Briefly

Iraq

Mosul attack kills two Iraqi troops

Guerrillas attacked a joint U.S.-Iraqi convoy in Mosul on Wednesday, killing two Iraqi National Guardsmen only a day after a similar attack in the restive northern city left three Guardsmen dead.

U.S. forces detained six suspects in the Jan. 4 slaying of the Baghdad regional governor and six of his bodyguards, the military announced Wednesday. Two of those detained in the early morning raid Tuesday were directly involved in the attack, said Brig. Gen. Jeffery Hammond, assistant commander of the 1st Cavalry Division, which controls Baghdad.

On Wednesday, in the city of Baqouba, northeast of Baghdad, gunmen shot and killed Jawad Ibrahim, an assistant to the mayor, as he was fixing his car, police said.

France

EU constitution approved by Parliament

The European Parliament gave its overwhelming endorsement to the European Union’s first-ever constitution Wednesday and urged EU governments to quickly follow suit.

The EU assembly, meeting in Strasbourg, France, voted 500 to 137, with 40 abstentions, to ratify the new treaty, which is to take effect in 2007 if unanimously ratified across the 25-nation bloc.

The 732-member parliament called on EU governments to move quickly to sell the constitution, which faces opposition in several EU-skeptic countries.

The parliament called on EU governments to ensure “all possible efforts be deployed to inform European citizens clearly and objectively about the content of the constitution.”

Geneva

Polio cases increase sharply in 2004

The number of worldwide polio cases last year rose dramatically after a vaccine boycott in Nigeria spawned a resurgence of the disease across Africa, the World Health Organization said Wednesday.

The number of cases worldwide in 2004 reached 1,185, compared with 784 in 2003, the United Nations health agency said.

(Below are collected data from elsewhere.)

Lemma Create_then_Delete_witness :
  calls (Delete e_up (mg_after (Create e_up (ManagedVM sized))))
    = [CallDeleteVM "custom" "vm-2"].
Proof.
  exact (Create_then_Delete e_up sized "custom"
           {| sdk.RamGB := 8; sdk.CPUs := 3; sdk.Userdata := "";
              sdk.SSHKeys := []; sdk.ImportUser := ""; sdk.Tags := [] |}
           {| sdk.resp_Hostname := "vm-2"; sdk.resp_IP := "10.0.0.3";
              sdk.resp_CreatedAt := t1 |}
           eq_refl eq_refl ltac:(discriminate)).
Defined.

Most of the cases were in Africa, largely in Nigeria. Hard-line Islamic clerics in Nigeria’s northern Kano state led the immunization boycott, claiming the polio vaccine was part of a U.S.-led plot to render Nigeria’s Muslims infertile or infect them with AIDS.

The boycott triggered an outbreak across the continent, infecting children in formerly polio-free countries and hurting WHO-led attempts to eradicate the crippling disease by Dec. 31, 2005.